Hello Elasticsearch Sorcerers,
I am running Logstash v7.4.0 and Elasticsearch v7.4.0 in a nicely-working pipeline. My chain of fruit stores are sending my sales information to Logstash; Logstash then pushes that data to Elasticsearch. Here’s a subsample of my Elasticsearch fruit_sales index, plus a few example data records:
product_code qnty ==================== 100 2039 200 382 300 1028 400 128
This means: I sold 2,039 units of product 100, 382 units of product 200, and so on.
My setup works great, but the trouble is it’s a pain to remember what Product Code is assigned for which fruit. On a piece of paper in my office, I have a list:
product_code name ====================== 100 apples 200 oranges 300 bananas
The list currently has several hundred items. It does not change much, but I might need to modify it from time to time. Unfortunately, there is no way to modify the data that my stores send into Logstash to include these names.

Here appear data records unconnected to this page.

(** With the reference syntax the round trip holds for every document
    set of plain data without empty documents. *)
Corollary reference_roundtrip (D : list value) :
  Forall (fun d => plain_data d = true /\ classified_empty d = false) D ->
  @Yaml.load_body sample_library (@Yaml.stringify sample_library D) = Ok D.
Proof.
  intros H. unfold sample_library.
  rewrite (load_body_stringify Reference.syntax D).
  - f_equal. apply filter_documents, H.
  - apply Forall_forall. intros d Hd _. apply reference_faithful.
    apply createNode_core. rewrite Forall_forall in H.
    now destruct (H d Hd).
Qed.

End ReferenceFacts.

(** ** The statements at concrete inputs *)

Example stringify_sample :
  @Yaml.stringify sample_library [VUndefined; VObj [("a", VNum 1)]]
  = nl ++ "---" ++ nl ++ "a: 1" ++ nl.
Proof. reflexivity. Qed.

Example load_sample_stream :
  @Yaml.load_body sample_library sample_stream
  = Ok [VObj [("a", VNum 1)]; VNum 0].
Proof. vm_compute. reflexivity. Qed.

(** Under the later schema version the same literal is the decimal
    number. *)
Example decimal_under_schema_1_2 :
  resolve_plain "1.2" "0775" = NNum 775
  /\ resolve_plain "1.1" "0775" = NNum 509.
Proof. split; reflexivity. Qed.

(** Without [keepUndefined] the property would be left out. *)
Example undefined_property_dropped_otherwise :
  createNode false (VObj sample_props) = NMap [("b", NNum 2)]
  /\ createNode (YAML.ToString.keepUndefined Yaml.stringify_options)
       (VObj sample_props)
     = NMap [("a", NNull); ("b", NNum 2)].
Proof. split; reflexivity. Qed.

(** A plain scalar that reads [---] would break the framing; the
    reference syntax quotes it. *)
Example separator_text_not_framed :
  well_framed ("---" ++ nl) = false
  /\ well_framed (@YAML.stringify sample_library (VStr "---")
                    Yaml.stringify_options) = true.
Proof. split; reflexivity. Qed.

Example fetch_over_cap :
  @Node.execFileSync (Reference.host 0 "abcdef") "node" []
    {| Node.encoding := "utf-8"; Node.maxBuffer := 5 |}
  = Throw (FetchError BufferExceeded).
Proof. reflexivity. Qed.


Lemma load_fetch_failure_witness :
  (exists why,
      @Yaml.load sample_library (Reference.host 1 "") "manifest.yaml"
      = Throw (FetchError why))
  /\ (forall docs,
        @Yaml.load sample_library (Reference.host 1 "") "manifest.yaml"
        <> Ok docs)
  /\ (forall body,
        @Yaml.loadurl (Reference.host 1 "") "manifest.yaml" <> Ok body).
Proof.
  apply (@load_fetch_failure sample_library (Reference.host 1 "")
           "manifest.yaml" 1%Z "").
  - reflexivity.
  - left. discriminate.
Defined.


Lemma undefined_block_elided_witness :
  @Yaml.load_body sample_library
    (@Yaml.stringify sample_library [VUndefined; VObj [("a", VNum 1)]])
  = Ok [VObj [("a", VNum 1)]].
Proof.
  apply (undefined_block_elided Reference.syntax).
  split; vm_compute; reflexivity.
Defined.

Lemma undefined_property_emitted_witness :
  exists pairs,
    @Yaml.stringify sample_library [VObj sample_props]
    = @render Reference.syntax Yaml.stringify_options (NMap pairs)
    /\ map fst pairs = map fst sample_props
    /\ In ("a", NNull) pairs
    /\ exists props',
         @Yaml.load_body sample_library
           (@Yaml.stringify sample_library [VObj sample_props])
         = Ok [VObj props']
         /\ In ("a", VNull) props'.
Proof.
  apply (undefined_property_emitted Reference.syntax sample_props "a").
  - left. reflexivity.
  - split; vm_compute; reflexivity.
Defined.



(** Such values reach the loop: they are what [toJSON] returns for the
    collections tagged [!!set] and [!!omap]. *)
Example tagged_collections_convert :
  toJSON {| contents := Some (resolve "1.1" (RSet [RPlain "a"]));
            errors := [] |}
  = Ok (VSet [VStr "a"])
  /\ toJSON {| contents :=
                 Some (resolve "1.1" (ROmap [(RPlain "k", RPlain "1")]));
               errors := [] |}
     = Ok (VMap [(VStr "k", VNum 1)]).
Proof. split; reflexivity. Qed.



(** A document that is an alias without an anchor is malformed as well;
    here [load] does fail, in the conversion, and not with a
    [ParseError]. *)
Example unresolved_alias_throws :
  malformed Reference.syntax ("a: 1" ++ nl ++ "---" ++ nl ++ "*x" ++ nl) = true
  /\ @Yaml.load_body sample_library
       ("a: 1" ++ nl ++ "---" ++ nl ++ "*x" ++ nl)
     = Throw (ReferenceError "Unresolved alias: x").
Proof. split; vm_compute; reflexivity. Qed.

Lemma octal_under_schema_1_1_witness :
  @Yaml.load_body sample_library ("0775" ++ nl) = Ok [VNum 509].
Proof.
  apply (octal_under_schema_1_1 Reference.syntax).
  reflexivity.
Defined.

(** ** Further properties of the filter of [load] *)

Section FilterMore.

Context {lib : YAML.Library} {host : Node.Host}.

(** The loop treats the documents one by one: filtering a stream of two
    parts is filtering each part. *)
Theorem load_loop_app (a b : list value) :
  Yaml.load_loop (a ++ b) = (Yaml.load_loop a ++ Yaml.load_loop b)%list.
Proof. rewrite !load_loop_kept. apply filter_app. Qed.

Lemma filter_idem {A : Type} (p : A -> bool) (l : list A) :
  filter p (filter p l) = filter p l.
Proof.
  induction l as [ | a l IH]; simpl; [reflexivity | ].
  destruct (p a) eqn:E; simpl; [rewrite E; now rewrite IH | exact IH].
Qed.

(** Filtering a second time changes nothing. *)
Theorem load_loop_idempotent (raws : list value) :
  Yaml.load_loop (Yaml.load_loop raws) = Yaml.load_loop raws.
Proof. rewrite !load_loop_kept. apply filter_idem. Qed.

Lemma filter_length_le {A : Type} (p : A -> bool) (l : list A) :
  List.length (filter p l) <= List.length l.
Proof.
  induction l as [ | a l IH]; simpl; [lia | ].
  destruct (p a); simpl; lia.
Qed.

Lemma filter_nil_iff {A : Type} (p : A -> bool) (l : list A) :
  filter p l = [] <-> Forall (fun a => p a = false) l.
Proof.
  induction l as [ | a l IH]; simpl.
  - split; [constructor | reflexivity].
  - destruct (p a) eqn:E.
    + split; [discriminate | ].
      intros H. inversion H. congruence.
    + rewrite IH. split.
      * intros H. now constructor.
      * intros H. now inversion H.
Qed.

Lemma filter_id_iff {A : Type} (p : A -> bool) (l : list A) :
  filter p l = l <-> Forall (fun a => p a = true) l.
Proof.
  split; [ | apply filter_all].
  induction l as [ | a l IH]; simpl; [constructor | ].
  destruct (p a) eqn:E.
  - intros H. inversion H as [H']. rewrite H'.
    constructor; [exact E | now apply IH].
  - intros H. pose proof (filter_length_le p l) as Hlen.
    rewrite H in Hlen. simpl in Hlen. lia.
Qed.

(** The result is empty exactly when every document takes one of the
    four guards, and is the input itself exactly when none does. *)
Theorem load_loop_all_or_none (raws : list value) :
  (Yaml.load_loop raws = [] <-> Forall (fun v => skips v = true) raws)
  /\ (Yaml.load_loop raws = raws <-> Forall (fun v => skips v = false) raws).
Proof.
  rewrite !load_loop_kept. split.
  - rewrite filter_nil_iff. unfold kept. split; intros H;
      (eapply Forall_impl; [ | exact H]); intros v Hv.
    + now apply negb_false_iff.
    + now apply negb_false_iff.
  - rewrite filter_id_iff. unfold kept. split; intros H;
      (eapply Forall_impl; [ | exact H]); intros v Hv.
    + now apply negb_true_iff.
    + now apply negb_true_iff.
Qed.

Lemma load_loop_In (raws : list value) (v : value) :
  In v (Yaml.load_loop raws) <-> In v raws /\ skips v = false.
Proof.
  rewrite load_loop_kept, filter_In. unfold kept.
  now rewrite negb_true_iff.
Qed.

(** The result holds exactly the parsed values that take none of the
    guards, and never more values than were parsed. *)
Theorem load_loop_members (raws : list value) :
  (forall v, In v (Yaml.load_loop raws) <-> In v raws /\ skips v = false)
  /\ List.length (Yaml.load_loop raws) <= List.length raws.
Proof.
  split.
  - intros v. apply load_loop_In.
  - rewrite load_loop_kept. apply filter_length_le.
Qed.

(** A boolean, a number or a string is kept whatever its value: the
    guards only ever take undefined, null, arrays and objects. *)
Theorem load_loop_keeps_scalars (raws : list value) (v : value) :
  In v raws ->
  typeof v = TBoolean \/ typeof v = TNumber \/ typeof v = TString ->
  In v (Yaml.load_loop raws).
Proof.
  intros Hin Hty.
  apply load_loop_In. split; [exact Hin | ].
  destruct v; simpl in Hty; try reflexivity;
    destruct Hty as [H | [H | H]]; discriminate H.
Qed.
(** ** X13: the matched index in full *)

(** X13. [matched_index] in full: it raises [ValueError] exactly when no row
    has a price at or below the quote (so on the empty curve and on a NaN
    quote), it returns [k] exactly when row [k] is the last such row, and
    it raises nothing else. The curve is not sorted: the last row in
    list order wins, whatever the prices of the earlier rows. *)
Theorem matched_index_characterisation (df : DataFrame) (usd : float) :
  (matched_index df usd = Raise ValueError ↔
   Forall (λ row : float * float, (row.1 <=? usd)%float = false) df)
  ∧ (∀ k, matched_index df usd = Ok k ↔
          (∃ row, df !! k = Some row ∧ (row.1 <=? usd)%float = true)
          ∧ ∀ j row, k < j → df !! j = Some row → (row.1 <=? usd)%float = false)
  ∧ (∀ e, matched_index df usd = Raise e → e = ValueError).
Proof.
  split; [|split].
  - split; [|apply matched_index_below_range].
    unfold matched_index. fold (selected df usd).
    destruct (selected df usd) as [|i l] eqn:E; [|discriminate]. intros _.
    apply Forall_lookup. intros i row Hl.
    destruct (row.1 <=? usd)%float eqn:Hp; [|done].
    assert (i ∈ selected df usd) as Hin by (apply elem_of_selected; eauto).
    rewrite E in Hin. inversion Hin.
  - intros k. apply matched_index_spec.
  - intros e. unfold matched_index, py_max. case_match; [|discriminate]. by intros [= <-].
Qed.
(** *** Key sequences and the paths they are reported at *)

Lemma append_assoc (a b c : string) :
  ((a ++ b) ++ c)%string = (a ++ (b ++ c))%string.
Proof. induction a as [|x a IH]; simpl; congruence. Qed.

Lemma dotted_cons (k k' : string) (keys : list string) :
  dotted (k :: k' :: keys) = (k ++ "." ++ dotted (k' :: keys))%string.
Proof. reflexivity. Qed.

(** Under a prefix that is not empty the keys are joined with dots. *)
Lemma join_dotted (keys : list string) :
  forall prefix,
    prefix <> "" -> fold_left field_path keys prefix = dotted (prefix :: keys).
Proof.
  induction keys as [|k keys IH]; intros prefix Hp; [reflexivity|].
  cbn [fold_left]. destruct prefix as [|c p]; [contradiction|].
  rewrite IH by (simpl; discriminate). cbn [field_path].
  destruct keys as [|k' keys]; [reflexivity|].
  rewrite (dotted_cons (String c p ++ "." ++ k)), (dotted_cons (String c p)),
    (dotted_cons k).
  rewrite append_assoc. f_equal.
Qed.

(** From the empty prefix, the empty keys in front are lost. *)
Lemma join_from_empty (keys : list string) :
  fold_left field_path keys "" = dotted (without_leading_empty keys).
Proof.
  induction keys as [|k keys IH]; [reflexivity|].
  cbn [fold_left]. destruct k as [|c k]; [exact IH|].
  change (field_path "" (String c k)) with (String c k).
  apply join_dotted. discriminate.
Qed.

Lemma reachable_key_sequence (obj : value) (prefix path : string) :
  reachable obj prefix path
  <-> exists keys v,
        key_sequence obj keys v /\ path = fold_left field_path keys prefix.
Proof.
  split.
  - induction 1 as [obj prefix es k v Hes Hin
                   |obj prefix es k v path Hes Hin Ht _ IH].
    + exists [k], v. split; [eapply keys_here; eauto | reflexivity].
    + destruct IH as (keys & w & Hk & ->). exists (k :: keys), w.
      split; [|reflexivity].
      eapply keys_below; [exact Hes | exact Hin | | exact Hk].
      rewrite <- type_of_spec. exact Ht.
  - intros (keys & v & Hk & ->). revert prefix.
    induction Hk as [obj es k v Hes Hin|obj es k v keys w Hes Hin Ht _ IH];
      intros prefix.
    + eapply reach_key; eauto.
    + cbn [fold_left]. eapply reach_nested; [exact Hes | exact Hin | |apply IH].
      rewrite type_of_spec. exact Ht.
Qed.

What I’d love is a solution where I can input my product_code-to-name list into ElasticSearch. And then, when ES is processing the data from Logstash, ES adds a new string field into each data record:
product_code *name* qnty ================================ 100 “apples” 2039 200 “oranges” 382 300 “bananas” 1028 400 “other” 128
Now in my index, I have both the numerical product code plus a human-readable string with the fruits’ name. This makes checking queries and reading Kibana Visualizations much, much easier. Also note that there is a default value (“
other”) in case I have a product which appears in the sales data, but not on the name list.
Another consideration: I don’t think I’ll need to update the product_code-to-name list much, but I can’t have a solution where I would need to stop and restart the ES service whenever I make an edit to that list. Of course, if I have 10,000 data records with a Name field already populated, and then, say, I change Product_Code 100 from “apples” to “papayas,” there’s no need to traverse through all existing records to change that. But every new data record from that point out needs to have the new string assignment.
Is there a graceful, non-computational way to do this? In SQL, you could do a join between two tables, in C you could create a product_code-to-name hash table, etc.
In ES, I assume I would use the “
put mapping” API to create the “name” field in my index, and I could create it as a string plus set all initial values to “
other” to enforce the default value. But I’m baffled how I could do the product_code-to-name lookup…?
Any advice on this will be wildly appreciated.
FULL DISCLOSURE: I am also posting a variation of this question to the Logstash forum, as this task might be easier on LS than ES.